Records from a data source
<<<<
Lemma create_tables_triple l : l ⊆ metadata →
  triple Sound (forM_ l create_table) (λ _ d, (∀ td, td ∈ l → has (td_name td) [] d) ∧ Sound d) Retry.
Proof.
  induction l as [|td l IH]; intros Hl; simpl.
  - apply triple_ret. intros d HS. split; [|done]. by intros td ?%elem_of_nil.
  - eapply triple_bind; [apply create_table_triple, Hl; left|intros []].
    eapply triple_weaken; [apply (triple_stable (has (td_name td) [])); [apply _|apply _|apply IH; set_solver]
      |done| |done]. simpl. intros _ d (Hf & Hr & HS). split; [|done].
    intros td' [->|Hin]%elem_of_cons; [done|by apply Hr].
Qed.

Lemma create_all_triple m : Within Kept m → triple Sound m (λ _, Sound) Retry →
  triple Sound (create_all m) (λ _ d, Tables d ∧ Sound d) Retry.
Proof.
  intros Hk Hm d HS. unfold create_all. unfold bind at 1, get_state.
  set (missing := filter _ metadata).
  assert (triple (λ d', (∀ td, td ∈ metadata → td ∉ missing → has (td_name td) [] d') ∧ Sound d')
    (do* m in forM_ missing create_table) (λ _ d', Tables d' ∧ Sound d') Retry) as Ht.
  { eapply triple_bind; [apply triple_stable; [|done|exact Hm]|intros []].
    - intros d1 d2 K H td Hin Hn. eapply stable; [exact K|]. by apply H.
    - eapply triple_weaken;
        [apply (triple_stable (λ d, ∀ td, td ∈ metadata → td ∉ missing → has (td_name td) [] d));
          [|apply _|apply (create_tables_triple missing)]|..]; simpl.
      + intros d1 d2 K H td Hin Hn. eapply stable; [exact K|]. by apply H.
      + intros td Hin. by apply list_elem_of_filter in Hin as [_ Hin].
      + done.
      + intros _ d' (Hold & Hnew & HS'). split; [|done]. intros td Hin.
        destruct (decide (td ∈ missing)); auto.
      + done. }
  apply Ht. split; [|done]. intros td Hin Hn.
  destruct (tabs d !! td_name td) as [tab|] eqn:E; [|by destruct Hn; apply list_elem_of_filter].
  exists tab. split; [done|]. by intros c ?%elem_of_nil.
Qed.

Lemma inspect_ok d : Tables d → ∃ i, inspect d = Ok i ∧ snapped (inspected i) d.
Proof.
  intros HT. assert (∀ t, t ∈ td_name <$> metadata → ∃ cols, get_columns d t = Ok cols ∧ has t cols d) as Hg.
  { intros t (td & -> & Hin)%list_elem_of_fmap. destruct (HT td Hin) as (tab & Ht & _).
    exists (columns tab). unfold get_columns. rewrite Ht. split; [done|]. by exists tab. }
  unfold inspect.
  destruct (Hg "jobs") as (? & -> & ?); [by apply (bool_decide_unpack _)|].
  destruct (Hg "runs") as (? & -> & ?); [by apply (bool_decide_unpack _)|].
  destruct (Hg "fanouts") as (? & -> & ?); [by apply (bool_decide_unpack _)|].
  destruct (Hg "schedules") as (? & -> & ?); [by apply (bool_decide_unpack _)|].
  destruct (Hg "events") as (? & -> & ?); [by apply (bool_decide_unpack _)|].
  destruct (Hg "long_services") as (? & -> & ?); [by apply (bool_decide_unpack _)|].
  destruct (Hg "repository_entries") as (? & -> & ?); [by apply (bool_decide_unpack _)|].
  destruct (Hg "repository_versions") as (? & -> & ?); [by apply (bool_decide_unpack _)|].
  simpl. eexists. split; [done|]. unfold snapped, inspected. simpl. by repeat constructor.
Qed.

Lemma ensure_schema_columns_triple m : Within Kept m → triple Sound m (λ _, Sound) Retry →
  triple (λ d, Tables d ∧ Sound d) (ensure_schema_columns m) (λ _, Migrated) Retry.
Proof.
  intros Hk Hm d [HT HS]. unfold ensure_schema_columns.
  unfold bind at 1, get_state. destruct (inspect_ok d HT) as (i & Hi & Hsnap).
  unfold bind at 1, lift_result. rewrite Hi.
  assert (triple (λ d, (snapped (inspected i) d ∧ Tables d) ∧ Sound d)
    (do* m in do* autocommitted i in atomic (in_transaction i)) (λ _, Migrated) Retry) as Ht; [|by apply Ht].
  eapply triple_bind; [apply triple_stable; [|done|exact Hm]; apply _|intros []].
  eapply triple_bind; [apply autocommitted_triple, _|intros []].
  match goal with |- triple (λ d, (_ ∧ @?F d) ∧ _) _ _ _ => pose proof (in_transaction_triple i F) as Hin end.
  simpl in Hin. intros d1 H1. specialize (Hin _).
  assert (Hpost := Hin ltac:(intros ? (((((HT' & _) & _) & _) & _) & _); exact (HT' causal_sequences_table ltac:(by left)))
    ltac:(tauto) d1 H1). unfold atomic.
  destruct (in_transaction i d1) as [d2 [[]|e]]; [|split; [apply Hpost|apply H1]].
  destruct Hpost as ((_ & (((((((HT' & Hj) & Hr) & Hf) & Hs) & He) & Hl) & Hre) & Hrv)
    & ((Hn & Hc) & Hset) & Hidx).
  split; [done| |exact Hn|done..]. unfold added_columns, all_additions. by repeat constructor.
Qed.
>>>>
The problem: Reproduce verbatim the stretch of lines beginning with the one containing "eapply triple_bind; [apply autocommitted_triple, _|intros" and ending at the close of the entries above.

Result:
  eapply triple_bind; [apply autocommitted_triple, _|intros []].
  match goal with |- triple (λ d, (_ ∧ @?F d) ∧ _) _ _ _ => pose proof (in_transaction_triple i F) as Hin end.
  simpl in Hin. intros d1 H1. specialize (Hin _).
  assert (Hpost := Hin ltac:(intros ? (((((HT' & _) & _) & _) & _) & _); exact (HT' causal_sequences_table ltac:(by left)))
    ltac:(tauto) d1 H1). unfold atomic.
  destruct (in_transaction i d1) as [d2 [[]|e]]; [|split; [apply Hpost|apply H1]].
  destruct Hpost as ((_ & (((((((HT' & Hj) & Hr) & Hf) & Hs) & He) & Hl) & Hre) & Hrv)
    & ((Hn & Hc) & Hset) & Hidx).
  split; [done| |exact Hn|done..]. unfold added_columns, all_additions. by repeat constructor.
Qed.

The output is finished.